> [Problem requirements]: Your answer must consist solely of the line containing "period : string)" and all subsequent lines through the end of the entries, reproduced exactly.

(Dataset entries)
────────────────────

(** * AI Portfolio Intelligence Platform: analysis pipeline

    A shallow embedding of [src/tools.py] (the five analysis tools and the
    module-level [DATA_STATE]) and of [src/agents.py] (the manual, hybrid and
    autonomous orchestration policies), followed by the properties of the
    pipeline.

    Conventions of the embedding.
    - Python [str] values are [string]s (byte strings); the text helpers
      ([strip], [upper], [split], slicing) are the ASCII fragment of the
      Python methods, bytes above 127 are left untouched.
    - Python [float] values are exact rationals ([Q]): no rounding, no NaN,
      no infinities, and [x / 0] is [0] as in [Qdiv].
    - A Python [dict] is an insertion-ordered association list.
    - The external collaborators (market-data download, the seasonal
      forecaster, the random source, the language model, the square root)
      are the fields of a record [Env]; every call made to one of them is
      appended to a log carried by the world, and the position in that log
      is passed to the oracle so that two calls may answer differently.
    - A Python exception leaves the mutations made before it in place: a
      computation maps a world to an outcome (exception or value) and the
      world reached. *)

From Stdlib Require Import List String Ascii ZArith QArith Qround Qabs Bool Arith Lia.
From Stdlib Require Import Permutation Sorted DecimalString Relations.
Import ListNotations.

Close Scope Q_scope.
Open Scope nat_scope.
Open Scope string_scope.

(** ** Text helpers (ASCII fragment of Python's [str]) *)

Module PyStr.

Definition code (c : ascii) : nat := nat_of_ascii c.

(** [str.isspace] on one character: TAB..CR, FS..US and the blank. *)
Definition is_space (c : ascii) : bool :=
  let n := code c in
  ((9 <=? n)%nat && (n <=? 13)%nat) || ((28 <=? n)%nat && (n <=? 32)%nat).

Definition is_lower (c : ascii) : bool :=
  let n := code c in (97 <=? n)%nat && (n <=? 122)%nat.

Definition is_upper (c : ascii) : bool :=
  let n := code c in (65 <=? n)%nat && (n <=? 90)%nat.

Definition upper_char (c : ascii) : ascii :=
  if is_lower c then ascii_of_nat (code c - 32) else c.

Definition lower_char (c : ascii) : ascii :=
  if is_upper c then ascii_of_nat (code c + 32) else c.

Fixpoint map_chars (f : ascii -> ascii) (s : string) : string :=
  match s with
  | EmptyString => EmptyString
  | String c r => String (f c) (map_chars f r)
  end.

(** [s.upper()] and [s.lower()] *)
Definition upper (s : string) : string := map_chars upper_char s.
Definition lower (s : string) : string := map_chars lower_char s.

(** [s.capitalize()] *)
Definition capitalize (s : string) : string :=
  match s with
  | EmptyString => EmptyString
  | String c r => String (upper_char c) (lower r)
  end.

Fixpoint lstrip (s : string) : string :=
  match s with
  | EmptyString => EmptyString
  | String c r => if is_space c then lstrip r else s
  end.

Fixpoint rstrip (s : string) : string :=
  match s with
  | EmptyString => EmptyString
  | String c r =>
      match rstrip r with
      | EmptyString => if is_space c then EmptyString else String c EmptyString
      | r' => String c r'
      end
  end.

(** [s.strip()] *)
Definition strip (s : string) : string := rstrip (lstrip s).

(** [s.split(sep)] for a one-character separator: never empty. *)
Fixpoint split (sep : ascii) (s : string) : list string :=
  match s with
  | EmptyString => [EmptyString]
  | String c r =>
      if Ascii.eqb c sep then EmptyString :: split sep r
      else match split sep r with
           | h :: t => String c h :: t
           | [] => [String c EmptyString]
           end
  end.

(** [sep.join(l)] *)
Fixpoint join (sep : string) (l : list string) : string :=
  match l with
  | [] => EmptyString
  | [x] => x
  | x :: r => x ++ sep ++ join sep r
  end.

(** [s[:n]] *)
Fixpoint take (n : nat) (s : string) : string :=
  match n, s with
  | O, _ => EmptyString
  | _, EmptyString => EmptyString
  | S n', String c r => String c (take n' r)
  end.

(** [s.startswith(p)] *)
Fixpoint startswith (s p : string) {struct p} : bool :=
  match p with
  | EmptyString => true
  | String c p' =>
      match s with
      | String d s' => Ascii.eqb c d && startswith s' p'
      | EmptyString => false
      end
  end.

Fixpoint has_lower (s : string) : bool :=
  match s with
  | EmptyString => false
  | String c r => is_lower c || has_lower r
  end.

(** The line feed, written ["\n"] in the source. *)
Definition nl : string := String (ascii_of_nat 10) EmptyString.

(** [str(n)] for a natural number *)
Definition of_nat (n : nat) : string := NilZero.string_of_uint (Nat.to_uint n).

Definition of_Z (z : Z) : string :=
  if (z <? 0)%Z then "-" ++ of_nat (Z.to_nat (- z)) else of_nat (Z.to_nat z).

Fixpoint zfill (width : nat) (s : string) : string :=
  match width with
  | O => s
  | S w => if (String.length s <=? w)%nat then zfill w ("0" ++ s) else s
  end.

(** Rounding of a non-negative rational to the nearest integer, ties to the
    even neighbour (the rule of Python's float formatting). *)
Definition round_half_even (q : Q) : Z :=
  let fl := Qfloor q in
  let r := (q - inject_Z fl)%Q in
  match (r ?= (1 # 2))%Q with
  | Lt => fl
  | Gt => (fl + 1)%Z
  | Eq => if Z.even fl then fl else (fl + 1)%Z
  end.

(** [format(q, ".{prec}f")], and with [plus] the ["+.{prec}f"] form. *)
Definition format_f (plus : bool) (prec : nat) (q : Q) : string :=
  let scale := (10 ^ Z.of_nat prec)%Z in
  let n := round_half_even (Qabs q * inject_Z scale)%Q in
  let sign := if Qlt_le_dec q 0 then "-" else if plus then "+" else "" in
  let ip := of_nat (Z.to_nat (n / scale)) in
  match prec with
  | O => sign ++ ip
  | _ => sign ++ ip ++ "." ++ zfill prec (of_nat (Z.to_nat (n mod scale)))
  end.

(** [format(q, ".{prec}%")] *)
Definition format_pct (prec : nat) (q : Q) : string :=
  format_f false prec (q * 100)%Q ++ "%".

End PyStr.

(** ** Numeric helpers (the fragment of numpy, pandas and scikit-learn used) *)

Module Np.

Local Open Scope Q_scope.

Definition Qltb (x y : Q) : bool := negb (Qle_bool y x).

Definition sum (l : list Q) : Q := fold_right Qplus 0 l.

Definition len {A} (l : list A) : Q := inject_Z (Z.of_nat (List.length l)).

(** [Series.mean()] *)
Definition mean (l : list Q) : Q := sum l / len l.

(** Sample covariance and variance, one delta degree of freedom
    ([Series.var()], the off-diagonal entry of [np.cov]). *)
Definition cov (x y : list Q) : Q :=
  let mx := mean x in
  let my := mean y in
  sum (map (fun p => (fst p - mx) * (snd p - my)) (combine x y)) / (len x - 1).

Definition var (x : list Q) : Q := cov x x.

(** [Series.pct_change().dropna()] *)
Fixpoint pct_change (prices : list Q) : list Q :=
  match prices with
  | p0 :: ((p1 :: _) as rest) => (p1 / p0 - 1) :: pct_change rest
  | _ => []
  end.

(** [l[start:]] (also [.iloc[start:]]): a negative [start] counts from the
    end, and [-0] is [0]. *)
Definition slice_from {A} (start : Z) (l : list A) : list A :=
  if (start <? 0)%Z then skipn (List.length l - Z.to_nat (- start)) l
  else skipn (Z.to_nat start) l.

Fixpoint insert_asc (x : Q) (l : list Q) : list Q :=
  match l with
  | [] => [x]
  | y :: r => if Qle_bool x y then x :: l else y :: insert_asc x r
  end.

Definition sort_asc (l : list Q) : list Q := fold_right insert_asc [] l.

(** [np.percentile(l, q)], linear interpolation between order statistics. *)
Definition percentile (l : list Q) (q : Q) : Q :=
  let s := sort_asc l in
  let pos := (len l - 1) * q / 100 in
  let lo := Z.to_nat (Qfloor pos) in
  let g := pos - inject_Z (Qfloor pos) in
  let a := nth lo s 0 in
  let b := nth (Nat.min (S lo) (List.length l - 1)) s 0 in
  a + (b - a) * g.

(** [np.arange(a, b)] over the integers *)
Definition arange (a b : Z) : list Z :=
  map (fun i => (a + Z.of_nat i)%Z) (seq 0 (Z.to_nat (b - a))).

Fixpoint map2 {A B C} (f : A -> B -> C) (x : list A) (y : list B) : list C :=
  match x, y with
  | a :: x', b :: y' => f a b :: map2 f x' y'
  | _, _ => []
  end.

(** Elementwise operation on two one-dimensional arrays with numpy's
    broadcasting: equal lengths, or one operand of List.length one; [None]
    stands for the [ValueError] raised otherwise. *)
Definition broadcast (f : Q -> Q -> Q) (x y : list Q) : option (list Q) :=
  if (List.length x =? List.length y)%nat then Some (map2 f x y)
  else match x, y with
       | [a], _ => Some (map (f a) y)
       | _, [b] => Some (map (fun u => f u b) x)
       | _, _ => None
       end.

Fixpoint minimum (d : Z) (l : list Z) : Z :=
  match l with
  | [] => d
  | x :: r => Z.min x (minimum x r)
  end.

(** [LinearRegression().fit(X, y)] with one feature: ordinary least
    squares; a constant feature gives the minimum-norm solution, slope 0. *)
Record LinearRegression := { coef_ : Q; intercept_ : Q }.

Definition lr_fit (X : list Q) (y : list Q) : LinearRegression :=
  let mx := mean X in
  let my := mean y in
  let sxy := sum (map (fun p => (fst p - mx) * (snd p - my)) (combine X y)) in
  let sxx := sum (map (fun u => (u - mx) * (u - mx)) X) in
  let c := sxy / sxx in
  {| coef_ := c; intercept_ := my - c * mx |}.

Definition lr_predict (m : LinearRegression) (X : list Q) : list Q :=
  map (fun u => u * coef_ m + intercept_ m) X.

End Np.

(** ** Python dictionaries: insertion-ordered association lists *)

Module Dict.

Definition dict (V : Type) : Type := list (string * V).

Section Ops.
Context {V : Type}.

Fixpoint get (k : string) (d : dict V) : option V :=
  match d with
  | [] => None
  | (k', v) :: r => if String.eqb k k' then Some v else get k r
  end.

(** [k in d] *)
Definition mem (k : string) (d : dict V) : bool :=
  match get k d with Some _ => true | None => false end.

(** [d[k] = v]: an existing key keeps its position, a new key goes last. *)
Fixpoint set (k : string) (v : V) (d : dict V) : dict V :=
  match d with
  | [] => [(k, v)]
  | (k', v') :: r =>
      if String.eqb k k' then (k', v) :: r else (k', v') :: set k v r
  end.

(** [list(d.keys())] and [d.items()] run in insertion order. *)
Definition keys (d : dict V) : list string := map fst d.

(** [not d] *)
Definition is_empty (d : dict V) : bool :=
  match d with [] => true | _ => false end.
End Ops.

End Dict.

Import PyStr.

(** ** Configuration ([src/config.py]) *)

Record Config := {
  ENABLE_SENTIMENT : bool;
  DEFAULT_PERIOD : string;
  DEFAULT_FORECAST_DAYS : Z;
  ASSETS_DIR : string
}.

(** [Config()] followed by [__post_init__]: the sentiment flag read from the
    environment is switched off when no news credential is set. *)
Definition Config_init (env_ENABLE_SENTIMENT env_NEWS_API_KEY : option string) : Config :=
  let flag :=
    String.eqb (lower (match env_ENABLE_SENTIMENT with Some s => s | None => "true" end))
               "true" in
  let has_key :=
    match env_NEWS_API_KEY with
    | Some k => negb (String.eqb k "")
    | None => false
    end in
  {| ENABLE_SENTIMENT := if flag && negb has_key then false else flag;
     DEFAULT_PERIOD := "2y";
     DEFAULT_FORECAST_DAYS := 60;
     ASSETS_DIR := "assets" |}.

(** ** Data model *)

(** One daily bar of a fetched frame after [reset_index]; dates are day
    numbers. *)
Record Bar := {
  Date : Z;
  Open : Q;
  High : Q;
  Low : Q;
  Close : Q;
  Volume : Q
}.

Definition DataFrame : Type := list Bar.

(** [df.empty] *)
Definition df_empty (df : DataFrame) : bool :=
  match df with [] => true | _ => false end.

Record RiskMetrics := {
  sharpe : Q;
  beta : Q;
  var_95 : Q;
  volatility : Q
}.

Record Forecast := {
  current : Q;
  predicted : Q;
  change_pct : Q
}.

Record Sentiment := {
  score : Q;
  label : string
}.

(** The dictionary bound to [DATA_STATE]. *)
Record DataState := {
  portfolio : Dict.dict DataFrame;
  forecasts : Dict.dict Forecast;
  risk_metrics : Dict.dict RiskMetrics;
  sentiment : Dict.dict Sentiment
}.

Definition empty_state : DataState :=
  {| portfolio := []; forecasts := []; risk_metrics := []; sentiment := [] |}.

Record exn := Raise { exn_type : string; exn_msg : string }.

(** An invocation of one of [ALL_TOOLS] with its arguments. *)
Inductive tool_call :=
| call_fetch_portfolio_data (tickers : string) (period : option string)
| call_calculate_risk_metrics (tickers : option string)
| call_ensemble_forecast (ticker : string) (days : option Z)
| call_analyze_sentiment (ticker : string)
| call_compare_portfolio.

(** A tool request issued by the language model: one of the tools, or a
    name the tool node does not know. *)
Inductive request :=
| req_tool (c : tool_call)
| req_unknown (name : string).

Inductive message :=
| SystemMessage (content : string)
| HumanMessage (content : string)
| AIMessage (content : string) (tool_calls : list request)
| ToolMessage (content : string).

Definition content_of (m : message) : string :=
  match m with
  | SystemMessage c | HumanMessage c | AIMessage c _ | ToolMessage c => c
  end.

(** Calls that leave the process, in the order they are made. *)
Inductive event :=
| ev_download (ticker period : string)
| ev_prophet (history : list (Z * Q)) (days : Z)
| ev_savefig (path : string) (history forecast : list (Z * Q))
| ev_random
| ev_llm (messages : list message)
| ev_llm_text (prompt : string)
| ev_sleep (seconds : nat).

────────────────────

> [Task result]:
| ev_download (ticker period : string)
| ev_prophet (history : list (Z * Q)) (days : Z)
| ev_savefig (path : string) (history forecast : list (Z * Q))
| ev_random
| ev_llm (messages : list message)
| ev_llm_text (prompt : string)
| ev_sleep (seconds : nat).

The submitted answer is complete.